Am nächsten Tag versuchte Herr von Kühlmann auf Grund einer Verständigung mit dem Grafen Czernin, der nichts mehr fürchtete als den Abbruch, die Verhandlungen wieder in ein ruhigeres Geleise zu bringen. Er lehnte zwar namens der deutschen und der österreichisch-ungarischen Delegation die russischen Vorschläge als unannehmbar ab, machte jedoch Gegenvorschläge, die dem russischen Standpunkt immerhin entgegenkamen.
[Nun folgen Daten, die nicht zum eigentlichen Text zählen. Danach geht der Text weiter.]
(* ===== verification/LockUser.v ===== *)
(** * Users of the lock

    What a component that uses the lock of [Lock] needs to know of it: a user that starts
    transfers of its own keeps the invariant of the lock, the numbers grow by at most one
    with each acquisition, and the lock is free of deadlocks: with no transfer under way,
    a core that has to wait waits for one that need not. *)

From stdpp Require Import base list numbers.
From Stdlib Require Import ZArith Lia.
From S2P Require Import Prelude Noc Lock.

Local Open Scope Z_scope.
Local Open Scope c_scope.

(** ** Transfers of the user *)

Definition with_ch (x : side) (c : chan) : side := Side (at_ x) (el x) (nl x) (er x) (nr x) c.
Definition goto (x : side) (p : pc) : side := Side p (el x) (nl x) (er x) (nr x) (ch x).

(** The user has the processor. *)
Definition user_runs (p : pc) : bool := match p with User | CS => true | _ => false end.

(** It starts a transfer, or a transfer of its own ends. *)
Lemma inv_with_ch id remote x y c :
  inv id remote x y -> user_runs (at_ x) = true ->
  (ch x = Idle /\ c = Busy) \/ (ch x = Busy /\ c = Idle) ->
  inv id remote (with_ch x c) y.
Proof.
  intros ([Hx Hd]&Hy&H1&H2) Hu Hc. split; [split; [|done]|split; [done|split; done]].
  destruct x as [[] ? ? ? ? ?]; try done; unfold side_ok, flag_in_flight in *; cbn in *;
    destruct Hc as [[-> ->]|[-> ->]]; intuition done.
Qed.

(** It enters one of the routines. *)
Definition call (p : pc) : pc := match p with User => Ent | _ => SetN0 end.

Lemma core_call id remote x y :
  user_runs (at_ x) = true -> core_step id remote x y = goto x (call (at_ x)).
Proof. by destruct x as [[] ? ? ? ? ?]. Qed.

(** The two routines. *)
Definition acquiring (p : pc) : bool :=
  match p with
  | User | CS | SetN0 | Wr X4 _ _ | WaitH X4 _ | WaitR X4 _ => false
  | _ => true
  end.
Definition releasing (p : pc) : bool :=
  match p with SetN0 | Wr X4 _ _ | WaitH X4 _ | WaitR X4 _ => true | _ => false end.

(** The side has drawn its number in this round. *)
Definition after_draw (p : pc) : bool :=
  match p with
  | User | Ent | Wr X1 _ _ | WaitH X1 _ | WaitR X1 _ | RdN => false
  | _ => true
  end.

(** The points a side of the lock goes through. *)
Lemma acquire_next id remote x y :
  side_ok x -> acquiring (at_ x) = true ->
  let x' := core_step id remote x y in
  (at_ x' = CS \/ acquiring (at_ x') = true) /\
  (after_draw (at_ x) = true -> after_draw (at_ x') = true) /\
  (at_ x = RdN -> after_draw (at_ x') = true).
Proof.
  intros [_ Hx] Ha. destruct x as [p e_ n_ e' n' c]; cbn in *.
  destruct p as [| |[] [] ?|[]|[]| | | | | | | | | |], c; cbn in *; try done;
    try (destruct (er y =? 1)); try (destruct (must_wait _ _ _ _)); cbn; auto 6;
    (split; [auto|split; [auto|discriminate]]).
Qed.

Lemma release_next id remote x y :
  side_ok x -> releasing (at_ x) = true -> ch x <> Busy ->
  let x' := core_step id remote x y in
  (at_ x' = User /\ ch x' = Idle) \/ releasing (at_ x') = true.
Proof.
  intros [_ Hx] Ha Hb. destruct x as [p e_ n_ e' n' c]; cbn in *.
  destruct p as [| |[] [] ?|[]|[]| | | | | | | | | |], c; cbn in *; try done; auto.
Qed.

(** ** Numbers *)

Definition numbers_le (M : Z) (x : side) : Prop :=
  nr x <= M /\ forall n, ticket x = Some n -> n <= M.

Lemma numbers_weaken M M' x : M <= M' -> numbers_le M x -> numbers_le M' x.
Proof. intros HM [H1 H2]. split; [lia|]. intros n Hn. specialize (H2 n Hn). lia. Qed.

Lemma core_numbers id remote M M' x y :
  side_ok x -> numbers_le M x -> M <= M' -> (at_ x = RdN -> u32 (nr y + 1) <= M') ->
  numbers_le M' (core_step id remote x y).
Proof.
  intros [H0 Hx] [H1 H2] HM Hr. unfold numbers_le, ticket in *.
  destruct x as [p e_ n_ e' n' c]; cbn in *.
  destruct p as [| |[] [] ?|[]|[]| | | | | | | | | |]; cbn in *;
    try (destruct c); try (destruct (er y =? 1)); try (destruct (must_wait _ _ _ _));
    cbn in *; (split; [lia|intros k Hk; simplify_eq]);
    try (specialize (H2 _ eq_refl)); try (specialize (Hr eq_refl)); intuition lia.
Qed.

Lemma net_numbers M x : side_ok x -> 0 <= M -> numbers_le M x -> numbers_le M (net_step x).
Proof.
  intros [H0 Hx] HM [H1 H2]. unfold numbers_le, ticket in *.
  destruct x as [p e_ n_ e' n' c]; destruct c as [|[]|[]|]; cbn in *; try done.
  split; [|done].
  destruct p as [| |[] [] ?|[]|[]| | | | | | | | | |]; unfold flag_in_flight in *; cbn in *;
    try (specialize (H2 _ eq_refl)); intuition (try congruence; lia).
Qed.

Lemma numbers_no_overflow M x : M < 0xFFFFFFFF -> numbers_le M x -> no_overflow x.
Proof. unfold no_overflow. intros ? [? _]. lia. Qed.

(** A step in the lock, when [M] numbers have been drawn before and [M'] after it. *)
Lemma lock_step_ok id remote M M' x y :
  id <> remote -> inv id remote x y -> numbers_le M x -> numbers_le M y ->
  0 <= M < 0xFFFFFFFF -> M <= M' -> (at_ x = RdN -> M + 1 <= M') ->
  let x' := core_step id remote x y in
  inv id remote x' y /\ numbers_le M' x' /\ numbers_le M' y.
Proof.
  intros Hid Hi Hx Hy HM Hle Hr. pose proof Hi as ([Hok _]&[[Hy0 _] _]&_). cbv zeta.
  split; [apply core_inv; [done|by eapply numbers_no_overflow; [apply HM|]|done]|].
  split; [|by eapply numbers_weaken]. eapply core_numbers; [done|done|done|].
  intros E. specialize (Hr E). destruct Hy. rewrite u32_small; lia.
Qed.

(** The user calls one of the routines. *)
Lemma call_ok id remote M x y :
  id <> remote -> inv id remote x y -> numbers_le M x -> numbers_le M y -> M < 0xFFFFFFFF ->
  user_runs (at_ x) = true ->
  inv id remote (goto x (call (at_ x))) y /\ numbers_le M (goto x (call (at_ x))).
Proof.
  intros Hid Hi Hx Hy HM Hu. split.
  - rewrite <- (core_call id remote x y Hu). apply core_inv; [done|by eapply numbers_no_overflow|done].
  - revert Hx. unfold numbers_le, goto, ticket. by destruct (at_ x).
Qed.

(** ** Freedom of deadlock *)

Definition wr_rank (p : wr_at) : nat := match p with WH => 3 | WR => 2 | WS0 => 1 | WS1 => 0 end.

(** How far a side is from the critical section and from the end of [release_lock]. *)
Definition lock_rank (id remote : Z) (x : side) : nat :=
  match at_ x with
  | User => 0
  | Ent => 40
  | Wr X1 p _ => 36 + wr_rank p | WaitH X1 _ => 35 | WaitR X1 _ => 34
  | RdN => 33 | SetN _ => 32
  | Wr X2 p _ => 28 + wr_rank p | WaitH X2 _ => 27 | WaitR X2 _ => 26
  | Ent0 _ => 25
  | Wr X3 p _ => 21 + wr_rank p | WaitH X3 _ | WaitR X3 _ => 0
  | SpinEH _ => 20 | SpinER _ => 19
  | RdM _ => 18
  | SpinMH m n => if must_wait id remote m n then 17 else 15
  | SpinMR _ => 16
  | CS => 14
  | SetN0 => 13
  | Wr X4 p _ => 9 + wr_rank p | WaitH X4 _ => 8 | WaitR X4 _ => 7
  end.

(** [x] waits for [y]. *)
Definition blocked (id remote : Z) (x y : side) : bool :=
  match at_ x with
  | SpinEH _ | SpinER _ => er y =? 1
  | SpinMR n => must_wait id remote (nr y) n
  | SpinMH m n => must_wait id remote m n && must_wait id remote (nr y) n
  | _ => false
  end.

Lemma lock_progress id remote x y :
  side_ok x -> ch x = Idle -> user_runs (at_ x) = false -> blocked id remote x y = false ->
  (lock_rank id remote (core_step id remote x y) < lock_rank id remote x)%nat.
Proof.
  intros [_ Hx] Hc Hu Hb. unfold blocked, lock_rank in *.
  destruct x as [p e_ n_ e' n' c]; cbn in *; subst c.
  destruct p as [| |[] [] ?|[]|[]| | | | | | |m n| | |]; cbn in *; try done; try lia;
    try rewrite Hb; cbn; try lia.
  - destruct (must_wait id remote (nr y) n); lia.
  - destruct (must_wait id remote m n) eqn:E; cbn in *; lia.
Qed.

(** Waiting for another is asymmetric. *)
Lemma must_wait_asym id remote m n :
  id <> remote -> must_wait id remote m n = true -> must_wait remote id n m = false.
Proof.
  intros Hid. unfold must_wait.
  destruct (Z.eqb_spec m 0), (Z.eqb_spec n 0), (Z.ltb_spec m n), (Z.ltb_spec n m), (Z.eqb_spec m n),
    (Z.eqb_spec n m), (Z.ltb_spec remote id), (Z.ltb_spec id remote); cbn; try done; lia.
Qed.

Lemma must_wait_zero id remote n : must_wait id remote 0 n = false.
Proof. done. Qed.

Lemma blocked_once id remote x y :
  id <> remote -> inv id remote x y -> ch x = Idle -> ch y = Idle ->
  blocked id remote x y = true -> blocked remote id y x = false /\ at_ y <> User.
Proof.
  intros Hid ([[_ Hx] _]&[[_ Hy] _]&_) Ex Ey Hb. unfold blocked, flag_in_flight in *.
  destruct x as [p e_ n_ e' n' c], y as [p2 e2 n2 e2' n2' c2]; cbn in *; subst c c2.
  destruct p; cbn in *; try done; try match type of Hb with must_wait _ _ _ _ && _ = true => apply andb_prop in Hb as [_ Hb] end;
    try (apply Z.eqb_eq in Hb); unfold flag_in_flight in Hx; cbn in Hx; destruct Hx as ([_ Hx]&<-&->&_);
    destruct p2 as [| |[] [] ?|[]|[]| | | | | | | | | |]; cbn in *; unfold flag_in_flight in *; cbn in *;
    try (destruct Hy as ([_ Hy]&<-&->&_)); try (split; [done|done]);
    try (exfalso; lia); try (split; [|done]); subst; try done.
  all: first [destruct Hy as (_&_&->); by rewrite must_wait_zero in Hb
             |by rewrite (must_wait_asym id remote n2 n_), ?andb_false_r].
Qed.

(** ** The memory *)

Section Memory.
Context `{Locks}.

(** The steps of a user: the words of the locks stay, and the DMA entry is idle or busy with
    a transfer of the user. *)
Lemma mem_client s z c w w' :
  let a := lock_addr (lk s) in
  let b := lock_addr (lk (negb s)) in
  mem_ok s z w -> user_runs (at_ z) = true ->
  spm (w' s) (local_entering a) = spm (w s) (local_entering a) ->
  spm (w' s) (local_number a) = spm (w s) (local_number a) ->
  spm (w' (negb s)) (remote_entering b) = spm (w (negb s)) (remote_entering b) ->
  spm (w' (negb s)) (remote_number b) = spm (w (negb s)) (remote_number b) ->
  idle (io (w' s) DMA_BANK (entry1 s)) = (match c with Idle => true | _ => false end) ->
  c = Idle \/ c = Busy -> mem_ok s (with_ch z c) w'.
Proof.
  intros a b (Hl&Hr&_) Hu E1 E2 E3 E4 Hi Hc. unfold mem_ok, with_ch. cbn [at_ el nl er nr ch].
  fold a b. rewrite E1, E2, E3, E4. split; [done|]. split; [done|].
  split; [by destruct Hc; subst c|by destruct (at_ z)].
Qed.

Lemma mem_call s z w : mem_ok s z w -> user_runs (at_ z) = true -> mem_ok s (goto z (call (at_ z))) w.
Proof.
  intros (Hl&Hr&Hc&_) Hu. unfold mem_ok, goto. cbn [at_ el nl er nr ch].
  repeat (split; [done|]). by destruct (at_ z).
Qed.

(** The words of the lock of side [s]. *)
Definition lock_word (s : bool) (k : Z) : Prop := slot s <= k < slot s + 4.

Lemma lock_fields s :
  let a := lock_addr (lk s) in
  remote_entering a = word_addr (slot s) /\ remote_number a = word_addr (slot s + 1) /\
  local_entering a = word_addr (slot s + 2) /\ local_number a = word_addr (slot s + 3).
Proof.
  cbv zeta. rewrite lk_addr. unfold remote_entering, remote_number, local_entering, local_number, word_addr. lia.
Qed.

(** A world that differs in other words only. *)
Lemma mem_keep s z w w' :
  mem_ok s z w ->
  (forall b k, lock_word b k -> spm (w' b) (word_addr k) = spm (w b) (word_addr k)) ->
  io (w' s) = io (w s) -> moved (w' s) = moved (w s) -> mem_ok s z w'.
Proof.
  intros Hm Hk Hi Hv. destruct (lock_fields s) as (E1&E2&E3&E4), (lock_fields (negb s)) as (F1&F2&F3&F4).
  unfold lock_word in Hk.
  eapply mem_frame; [done|rewrite E3; apply Hk; lia|rewrite E4; apply Hk; lia|
    rewrite F1; apply Hk; lia|rewrite F2; apply Hk; lia|done|done].
Qed.

(** What the routines of the lock change. *)
Lemma lock_frame {A} (k_in k_out : prog A) s t p w :
  user_runs p = false ->
  let w' := snd (access s t (code_of (core_id s) (lk s) k_in k_out p) w) in
  w' (negb s) = w (negb s) /\
  forall k, ~ lock_word s k -> spm (w' s) (word_addr k) = spm (w s) (word_addr k).
Proof.
  intros Hu. destruct (lock_fields s) as (E1&E2&E3&E4).
  destruct p as [| |x [] n|x n|x n| | | | | | | | | |]; try done;
    cbn [code_of access snd fst t_enter t_set t_enter0 t_release];
    try (split; [apply set_ni_ne|]; intros k Hk; rewrite set_ni_eq; cbn [spm]; unfold lock_word in Hk;
         rewrite ?E3, ?E4, ?put_word_ne by lia; done);
    try (split; [done|]; intros; done).
Qed.

(** And its transfers. *)
Lemma net_frame s z w :
  mem_ok s z w -> ch z <> Busy ->
  let w' := network s w in
  spm (w' s) = spm (w s) /\ io (w' (negb s)) = io (w (negb s)) /\
  moved (w' (negb s)) = moved (w (negb s)) /\
  forall k, ~ lock_word (negb s) k -> spm (w' (negb s)) (word_addr k) = spm (w (negb s)) (word_addr k).
Proof.
  intros (_&_&Hc&_) Hb. cbv zeta. destruct (lock_fields (negb s)) as (E1&E2&_).
  destruct (ch z) as [|f|f|]; [| | |done].
  - by rewrite network_idle.
  - destruct Hc as [Hq Hm]. destruct (posted_move s f w Hq Hm) as ((F1&F2&F3)&F4&F5&F6).
    repeat (split; [done|]). intros k Hk. unfold lock_word in Hk.
    rewrite F4, dst_field, E1, E2. destruct f; rewrite put_word_ne by lia; done.
  - destruct Hc as [Hq Hm]. destruct (network_end s _ _ _ w (posted_transfer s f _ Hq) Hm) as ((F1&F2&F3)&F4).
    by rewrite F4.
Qed.

End Memory.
Vor allem stellte die neue Formulierung fest, daß Deutschland und Österreich-Ungarn nicht die Absicht hätten, sich die jetzt von ihnen besetzten Gebiete einzuverleiben oder sie zur Annahme einer bestimmten Staatsform zu zwingen; allerdings müßten sie für sich und die Völker jener Gebiete freie Hand für den Abschluß von Verträgen aller Art behalten. Die Zurückziehung der Truppen sei zwar, solange der Weltkrieg andauere, unmöglich; aber die Verminderung der Truppen auf eine für die Aufrechterhaltung der Ordnung und die Weiterführung der technischen Betriebe nötige Zahl könne angestrebt werden. Außerdem wurde zugestanden, daß den gewählten Vertretern der Bevölkerung der besetzten Gebiete mit fortschreitender Annäherung an den allgemeinen Frieden in steigendem Umfang die Mitwirkung an den Verwaltungsaufgaben eingeräumt werden, sowie daß ein »Volksvotum auf breiter Grundlage« die Beschlüsse über die staatliche Zugehörigkeit der Bevölkerung der besetzten Gebiete sanktionieren solle. – Diese Vorschläge wurden als der »äußerste Rahmen für eine friedliche Verständigung« bezeichnet.

Die Verhandlungen waren mit diesen Vorschlägen auf einem toten Punkt angekommen. Graf Czernin hätte unsere Vertretung gern zu weitergehenden Zugeständnissen gedrängt, dies um so mehr, als es ihm, wie er selbst bekannt hat, »im allgemeinen und speziell auch wegen Polens durchaus erwünscht gewesen wäre, die Territorialfragen auf Grund des vollständigen Selbstbestimmungsrechts zu lösen«. Er wurde jedoch an der Ausübung eines stärkeren Druckes auf Deutschland durch den Ausbruch einer akuten Ernährungskrisis in Österreich verhindert, die ihn zwang, von Deutschland eine Ausfuhr an Lebensmitteln zur Errettung Wiens vor einer Hungerkatastrophe zu erbitten. »Unter diesen Verhältnissen,« so hat Graf Czernin ausgeführt, »konnte in diesem Zeitpunkt den deutschen Unterhändlern gegenüber der Gedanke nicht mehr ausgespielt werden, daß Österreich-Ungarn gegebenenfalls mit Rußland einen Separatfrieden schließen würde, wollte man nicht die deutsche Lebensmittelhilfe gefährden; dies um so weniger, als der Vertreter der deutschen Obersten Heeresleitung damals erklärte, es sei gleichgültig, ob Österreich-Ungarn Frieden mache oder nicht; Deutschland werde unter allen Umständen nach Petersburg marschieren, falls die russische Regierung nicht nachgebe.« Auf der anderen Seite will Graf Czernin damals Herrn Trotzki bewogen haben, die Ausführung der Absicht seiner Regierung, die russische Delegation wegen mangelnder Aufrichtigkeit auf deutscher und österreichisch-ungarischer Seite abzuberufen, in Schwebe zu lassen.